(DATA SHOWN Opens)
(** An answer that says that the location could not be read erases the one that is known. *)
Lemma failed_lookup_erases_location :
  let svc := mk_services (Some blind_manager) [] (mk_gate 60 Bmc) false in
  let w := switch_in FetchInfo (set_location (Some 3) (Some 1) demo_switch) in
  let w := set_store (<[path (SwitchNvosAdmin demo_mac) := UsernamePassword "admin" (demo_pw (-1))]> (store w)) w in
  let w' := (run svc somewhere "sw" clock7 cold w (script_of [])).2.1 in
  value <$> state_of "sw" w' = Some (Validating ValidationComplete) ∧
  (λ r, (sw_slot_number (row_object r), sw_tray_index (row_object r))) <$> rows (switch_rows w') !! "sw"%string = Some (None, None).
Proof. vm_compute. done. Qed.

(** ** A request that is withdrawn during a run *)

Definition rack_withdraws (initiator : string) (w : World) : World :=
  set_switch_rows (clear_ready_switch_reprovisioning_requested "sw" initiator (switch_rows w)).2 w.

(** The rack takes its request back after a run has read it; the transition is stored all
    the same, and from then on every run on the switch panics. *)
Lemma switch_strands :
  let w := switch_in Ready (set_reprovisioning (Some rack_request) demo_switch) in
  let w1 := (switch_run w (script_of [mk_step id Works 0; mk_step (rack_withdraws "rack-r1") Works 0])).2.1 in
  value <$> state_of "sw" w1 = Some (ReProvisioning WaitingForRackFirmwareUpgrade) ∧
  (switch_run w1 (script_of [])).1 = Err Crashed ∧ (switch_run w1 (script_of [])).2.1 = w1.
Proof. vm_compute. done. Qed.

(** ** The credentials of the BMC *)

(** The endpoint that certificates and locations are requested with has the credentials of
    the operating system in the place of those of the BMC; the one for power has both. *)
Lemma endpoint_credentials_differ :
  let secret := UsernamePassword "root" "bmc" in
  let admin := UsernamePassword "admin" (demo_pw (-1)) in
  let w := switch_in Ready demo_switch in
  let w := set_store (<[path (BmcCredentials (BmcRoot demo_mac)) := secret]> (<[path (SwitchNvosAdmin demo_mac) := admin]> (store w))) w in
  ep_bmc_credentials <$> (resolve_switch_endpoint "sw" w (script_of [])).1 = Ok admin ∧
  ep_bmc_credentials <$> (build_switch_endpoint "sw" demo_switch w (script_of [])).1 = Ok secret.
Proof. vm_compute. done. Qed.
(DATA SHOWN Closes)
REQUIRED ACTION
Could you please print the entire listing exactly?

ANSWER AREA
(** An answer that says that the location could not be read erases the one that is known. *)
Lemma failed_lookup_erases_location :
  let svc := mk_services (Some blind_manager) [] (mk_gate 60 Bmc) false in
  let w := switch_in FetchInfo (set_location (Some 3) (Some 1) demo_switch) in
  let w := set_store (<[path (SwitchNvosAdmin demo_mac) := UsernamePassword "admin" (demo_pw (-1))]> (store w)) w in
  let w' := (run svc somewhere "sw" clock7 cold w (script_of [])).2.1 in
  value <$> state_of "sw" w' = Some (Validating ValidationComplete) ∧
  (λ r, (sw_slot_number (row_object r), sw_tray_index (row_object r))) <$> rows (switch_rows w') !! "sw"%string = Some (None, None).
Proof. vm_compute. done. Qed.

(** ** A request that is withdrawn during a run *)

Definition rack_withdraws (initiator : string) (w : World) : World :=
  set_switch_rows (clear_ready_switch_reprovisioning_requested "sw" initiator (switch_rows w)).2 w.

(** The rack takes its request back after a run has read it; the transition is stored all
    the same, and from then on every run on the switch panics. *)
Lemma switch_strands :
  let w := switch_in Ready (set_reprovisioning (Some rack_request) demo_switch) in
  let w1 := (switch_run w (script_of [mk_step id Works 0; mk_step (rack_withdraws "rack-r1") Works 0])).2.1 in
  value <$> state_of "sw" w1 = Some (ReProvisioning WaitingForRackFirmwareUpgrade) ∧
  (switch_run w1 (script_of [])).1 = Err Crashed ∧ (switch_run w1 (script_of [])).2.1 = w1.
Proof. vm_compute. done. Qed.

(** ** The credentials of the BMC *)

(** The endpoint that certificates and locations are requested with has the credentials of
    the operating system in the place of those of the BMC; the one for power has both. *)
Lemma endpoint_credentials_differ :
  let secret := UsernamePassword "root" "bmc" in
  let admin := UsernamePassword "admin" (demo_pw (-1)) in
  let w := switch_in Ready demo_switch in
  let w := set_store (<[path (BmcCredentials (BmcRoot demo_mac)) := secret]> (<[path (SwitchNvosAdmin demo_mac) := admin]> (store w))) w in
  ep_bmc_credentials <$> (resolve_switch_endpoint "sw" w (script_of [])).1 = Ok admin ∧
  ep_bmc_credentials <$> (build_switch_endpoint "sw" demo_switch w (script_of [])).1 = Ok secret.
Proof. vm_compute. done. Qed.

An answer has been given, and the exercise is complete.